PiRNAs typically act in the regulation of gene expression through transcriptional silencing via guided DNA methylation10,11,12,13. Mechanistically, piRNAs form an RNA-induced silencing complex (RISC) with P element–induced wimpy testes (PIWI) proteins, which enables targeting of specific genomic DNA sequences complementary to a given piRNA14. As piRNAs predominantly function via DNA methylation, they are critical in the regulation transposable elements (TEs) and non-TE loci as in the case of the imprinted Rasgrf1 locus in the murine male germ line15. This accounts for the observation that most of the > 32,000 unique piRNA sequences in humans are expressed and function in germ cells16. However, recent evidence indicates that some piRNAs are expressed in somatic tissues, suggesting that their biological importance may extend beyond the germline17.
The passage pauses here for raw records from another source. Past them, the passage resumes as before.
(** ** Heap accesses; an access through NULL or to a freed object is a crash *)

Definition get_fence (f : fref) : SM dma_fence := w <- st_get ;; st_of_option (fences w !! f).
Definition upd_fence (f : fref) (g : dma_fence -> dma_fence) : SM unit :=
  F <- get_fence f ;; st_mod (fun w => set_fences (<[f := g F]> (fences w)) w).
Definition get_sfence (j : jid) : SM drm_sched_fence := w <- st_get ;; st_of_option (sfences w !! j).
Definition upd_sfence (j : jid) (g : drm_sched_fence -> drm_sched_fence) : SM unit :=
  S <- get_sfence j ;; st_mod (fun w => set_sfences (<[j := g S]> (sfences w)) w).
Definition get_job (j : jid) : SM drm_sched_job := w <- st_get ;; st_of_option (jobs w !! j).
Definition upd_job (j : jid) (g : drm_sched_job -> drm_sched_job) : SM unit :=
  J <- get_job j ;; st_mod (fun w => set_jobs (<[j := g J]> (jobs w)) w).
Definition get_entity (e : eid) : SM drm_sched_entity :=
  w <- st_get ;; st_of_option (entities w !! e).
Definition upd_entity (e : eid) (g : drm_sched_entity -> drm_sched_entity) : SM unit :=
  E <- get_entity e ;; st_mod (fun w => set_entities (<[e := g E]> (entities w)) w).
Definition get_sched (s : sid) : SM drm_gpu_scheduler :=
  w <- st_get ;; st_of_option (scheds w !! s).
Definition upd_sched (s : sid) (g : drm_gpu_scheduler -> drm_gpu_scheduler) : SM unit :=
  S <- get_sched s ;; st_mod (fun w => set_scheds (<[s := g S]> (scheds w)) w).
(** A run queue: [sched->sched_rq[i]]. *)
Definition get_rq (q : sid * nat) : SM drm_sched_rq :=
  S <- get_sched (fst q) ;; st_of_option (sched_rq S !! snd q).
Definition upd_rq (q : sid * nat) (g : drm_sched_rq -> drm_sched_rq) : SM unit :=
  Rq <- get_rq q ;; upd_sched (fst q) (fun S => set_sched_rq (<[snd q := g Rq]> (sched_rq S)) S).
(** [atomic_add(n, sched->score)] *)
Definition add_score (s : sid) (n : Z) : SM unit :=
  S <- get_sched s ;; w <- st_get ;; v <- st_of_option (scores w !! score S) ;;
  st_mod (fun w => set_scores (<[score S := s32 (v + n)]> (scores w)) w).

Fixpoint st_iter {A} (f : A -> SM unit) (l : list A) : SM unit :=
  match l with [] => st_ret tt | x :: l' => f x ;; st_iter f l' end.

(** ** Fences: what the kernel's dma_fence does *)

Definition ref_of (w : world) (f : fref) : Z := default 0 (refs w !! f).
Definition add_ref (n : Z) (f : fref) : SM unit :=
  st_mod (fun w => set_refs (<[f := ref_of w f + n]> (refs w)) w).
(** Both accept NULL. *)
Definition dma_fence_get (f : option fref) : SM unit :=
  match f with Some f => add_ref 1 f | None => st_ret tt end.
Definition dma_fence_put (f : option fref) : SM unit :=
  match f with Some f => add_ref (-1) f | None => st_ret tt end.

Definition dma_fence_is_signaled (f : fref) : SM bool :=
  F <- get_fence f ;; st_ret (f_signaled F).

(** 0, or -ENOENT when the fence has signaled already. *)
Definition dma_fence_add_callback (f : fref) (c : fence_cb) : SM Z :=
  F <- get_fence f ;;
  if f_signaled F then st_ret (- ENOENT)
  else
    upd_fence f (fun F => set_f_cbs (f_cbs F ++ [c]) F) ;;
    match c with
    | CbDone j => upd_job j (set_cb_linked true)
    | _ => st_ret tt
    end ;;
    st_ret 0.

(** Whether the callback was still on the fence. *)
Definition dma_fence_remove_callback_job (n : positive) (j : jid) : SM bool :=
  J <- get_job j ;;
  if cb_linked J then
    upd_fence (FExt n) (fun F => set_f_cbs (filter (fun c => c <> CbDone j) (f_cbs F)) F) ;;
    upd_job j (set_cb_linked false) ;; st_ret true
  else st_ret false.
Definition dma_fence_remove_callback_entity (f : fref) (e : eid) : SM unit :=
  upd_fence f (fun F => set_f_cbs
    (filter (fun c => c <> CbClearDep e /\ c <> CbWakeup e) (f_cbs F)) F).

Definition dma_fence_set_error (f : fref) (err : Z) : SM unit := upd_fence f (set_f_error err).

(** ** Work items *)

Definition drm_sched_run_job_queue (s : sid) : SM unit :=
  S <- get_sched s ;;
  if pause_submit S then st_ret tt else upd_sched s (set_work_run_job true).

Definition __drm_sched_run_free_queue (s : sid) : SM unit :=
  S <- get_sched s ;;
  if pause_submit S then st_ret tt else upd_sched s (set_work_free_job true).

Definition drm_sched_run_free_queue (s : sid) : SM unit :=
  S <- get_sched s ;;
  match pending_list S with
  | j :: _ =>
      d <- dma_fence_is_signaled (FFin j) ;;
      if d then __drm_sched_run_free_queue s else st_ret tt
  | [] => st_ret tt
  end.

Definition drm_sched_wakeup (s : sid) : SM unit := drm_sched_run_job_queue s.

Definition drm_sched_start_timeout (s : sid) : SM unit :=
  S <- get_sched s ;;
  if negb (timeout S =? MAX_SCHEDULE_TIMEOUT) && negb (bool_decide (pending_list S = []))
  then upd_sched s (set_work_tdr (Some (timeout S))) else st_ret tt.

Definition drm_sched_tdr_queue_imm (s : sid) : SM unit :=
  upd_sched s (set_timeout 0) ;; drm_sched_start_timeout s.

Definition drm_sched_fault (s : sid) : SM unit := upd_sched s (set_work_tdr (Some 0)).

(** [expires]: when the armed timer would have fired; [now]: jiffies. Both are unsigned
    long; [time_after] compares their difference as a signed number. *)
Definition time_after (a b : Z) : bool := s64 (b - a) <? 0.
Definition drm_sched_suspend_timeout (s : sid) (expires now : Z) : SM Z :=
  S <- get_sched s ;;
  upd_sched s (set_work_tdr (Some MAX_SCHEDULE_TIMEOUT)) ;;
  if bool_decide (is_Some (work_tdr S)) && time_after expires now
  then st_ret (u64 (expires - now)) else st_ret (timeout S).

Definition drm_sched_resume_timeout (s : sid) (remaining : Z) : SM unit :=
  S <- get_sched s ;;
  match pending_list S with
  | [] => upd_sched s (set_work_tdr None)
  | _ => upd_sched s (set_work_tdr (Some remaining))
  end.

(** ** Run queues *)

Section Policy.
(** [drm_sched_policy == DRM_SCHED_POLICY_FIFO], a module parameter. *)
Context (fifo : bool).

Definition drm_sched_entity_compare_before (w : world) (a b : eid) : bool :=
  match entities w !! a, entities w !! b with
  | Some A, Some B => oldest_job_waiting A <? oldest_job_waiting B
  | _, _ => false
  end.

Definition drm_sched_rq_remove_fifo_locked (e : eid) (q : sid * nat) : SM unit :=
  E <- get_entity e ;;
  if rb_linked E then
    upd_rq q (fun R => set_rb_tree_root (filter (fun x => x <> e) (rb_tree_root R)) R) ;;
    upd_entity e (set_rb_linked false)
  else st_ret tt.

(** [rb_add_cached] puts the new node behind those that are not greater. *)
Definition drm_sched_rq_update_fifo_locked (e : eid) (q : sid * nat) (ts : Z) : SM unit :=
  drm_sched_rq_remove_fifo_locked e q ;;
  upd_entity e (set_oldest_job_waiting ts) ;;
  w <- st_get ;;
  upd_rq q (fun R => set_rb_tree_root
    (insert_before (drm_sched_entity_compare_before w e) e (rb_tree_root R)) R) ;;
  upd_entity e (set_rb_linked true).

Definition drm_sched_rq_init : drm_sched_rq := mkRq [] [] None.

Definition drm_sched_rq_add_entity (q : sid * nat) (e : eid) : SM unit :=
  E <- get_entity e ;;
  if e_linked E then st_ret tt
  else
    add_score (fst q) 1 ;;
    upd_rq q (fun R => set_rq_entities (rq_entities R ++ [e]) R) ;;
    upd_entity e (set_e_linked true).

Definition drm_sched_rq_remove_entity (q : sid * nat) (e : eid) : SM unit :=
  E <- get_entity e ;;
  if negb (e_linked E) then st_ret tt
  else
    add_score (fst q) (-1) ;;
    upd_rq q (fun R => set_rq_entities (filter (fun x => x <> e) (rq_entities R)) R) ;;
    upd_entity e (set_e_linked false) ;;
    upd_rq q (fun R => if decide (current_entity R = Some e) then set_current_entity None R else R) ;;
    (if fifo then drm_sched_rq_remove_fifo_locked e q else st_ret tt).

(** ** Selection *)

Definition drm_sched_entity_queue_peek (E : drm_sched_entity) : option jid :=
  hd_error (job_queue E).

Definition drm_sched_entity_is_ready (E : drm_sched_entity) : bool :=
  negb (Z.of_nat (length (job_queue E)) =? 0) && bool_decide (dependency E = None).

(** [check_sub_overflow] leaves the difference modulo 2^32. *)
Definition drm_sched_available_credits (S : drm_gpu_scheduler) : Z :=
  u32 (credit_limit S - credit_count S).

Definition drm_sched_can_queue (s : sid) (e : eid) : SM bool :=
  E <- get_entity e ;;
  match drm_sched_entity_queue_peek E with
  | None => st_ret false
  | Some j =>
      S <- get_sched s ;; J <- get_job j ;;
      (if credits J >? credit_limit S then upd_job j (set_credits (credit_limit S)) else st_ret tt) ;;
      J' <- get_job j ;;
      st_ret (drm_sched_available_credits S >=? credits J')
  end.

(** What a selection returns: an entity, the error pointer -ENOSPC, or NULL. *)
Inductive selection := SelEntity (e : eid) | SelNoSpace | SelNone.

(** The body of the three loops, for a ready entity. *)
Definition select_ready (s : sid) (i : nat) (e : eid) (current : bool) : SM selection :=
  b <- drm_sched_can_queue s e ;;
  if negb b then st_ret SelNoSpace
  else
    (if current then upd_rq (s, i) (set_current_entity (Some e)) else st_ret tt) ;;
    upd_entity e (set_entity_idle false) ;;
    st_ret (SelEntity e).

(** [list_for_each_entry], up to [last] included when the loop has that break. *)
Fixpoint select_loop (s : sid) (i : nat) (current : bool) (last : option eid) (l : list eid)
    : SM selection :=
  match l with
  | [] => st_ret SelNone
  | e :: l' =>
      E <- get_entity e ;;
      if drm_sched_entity_is_ready E then select_ready s i e current
      else if decide (last = Some e) then st_ret SelNone
      else select_loop s i current last l'
  end.

(** The part of a list behind a node. *)
Fixpoint after (e : eid) (l : list eid) : list eid :=
  match l with [] => [] | x :: l' => if decide (x = e) then l' else after e l' end.

Definition drm_sched_rq_select_entity_rr (s : sid) (i : nat) : SM selection :=
  R <- get_rq (s, i) ;;
  r <- match current_entity R with
       | Some c => select_loop s i true None (after c (rq_entities R))
       | None => st_ret SelNone
       end ;;
  match r with
  | SelNone => select_loop s i true (current_entity R) (rq_entities R)
  | _ => st_ret r
  end.

Definition drm_sched_rq_select_entity_fifo (s : sid) (i : nat) : SM selection :=
  R <- get_rq (s, i) ;; select_loop s i false None (rb_tree_root R).

(** The run queues from index [i] on; with none at all the code would return an
    uninitialised pointer. *)
Fixpoint select_rqs (s : sid) (i n : nat) : SM selection :=
  match n with
  | O => st_ret SelNone
  | S n' =>
      r <- (if fifo then drm_sched_rq_select_entity_fifo s i
            else drm_sched_rq_select_entity_rr s i) ;;
      match r with SelNone => select_rqs s (S i) n' | _ => st_ret r end
  end.
Definition drm_sched_select_entity (s : sid) : SM (option eid) :=
  S <- get_sched s ;;
  BUG_ON (bool_decide (sched_rq S = [])) ;;
  r <- select_rqs s 0 (length (sched_rq S)) ;;
  st_ret (match r with SelEntity e => Some e | _ => None end).

(** ** Signalling *)

(** A fence to wait for in place of [f]: the finished fence of a job whose scheduled
    fence [f] is, when it is still alive ([dma_fence_get_rcu]). The reference moves. *)
Definition kill_dependency (alive : jid -> bool) (f : fref) : SM (option fref) :=
  match f with
  | FSched k =>
      let f' := if alive k then Some (FFin k) else None in
      dma_fence_get f' ;; dma_fence_put (Some (FSched k)) ;; st_ret f'
  | _ => st_ret (Some f)
  end.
In human germ cells, piRNA-producing loci are mainly grouped in multiple (sometimes hundreds to thousands) discrete genomic locations (piRNA clusters) where long single-stranded piRNA precursor RNAs are transcribed10,18,19. These piRNAs are required for post-transcriptional repression/epigenetic silencing of TEs20. In contrast, a small proportion of piRNAs derive from single locus located at mRNA coding sequences or 3′ UTRs18,19. These sequences constitute ~ 3% of human piRNAs and are expressed in somatic tissues17. Due to its origin at gene coding/regulatory sequences, these piRNA sequences could be involved in gene-specific transcriptional control. Thus, the identification of the genomic location of piRNA-producing loci could serve as an indication of their potential molecular roles.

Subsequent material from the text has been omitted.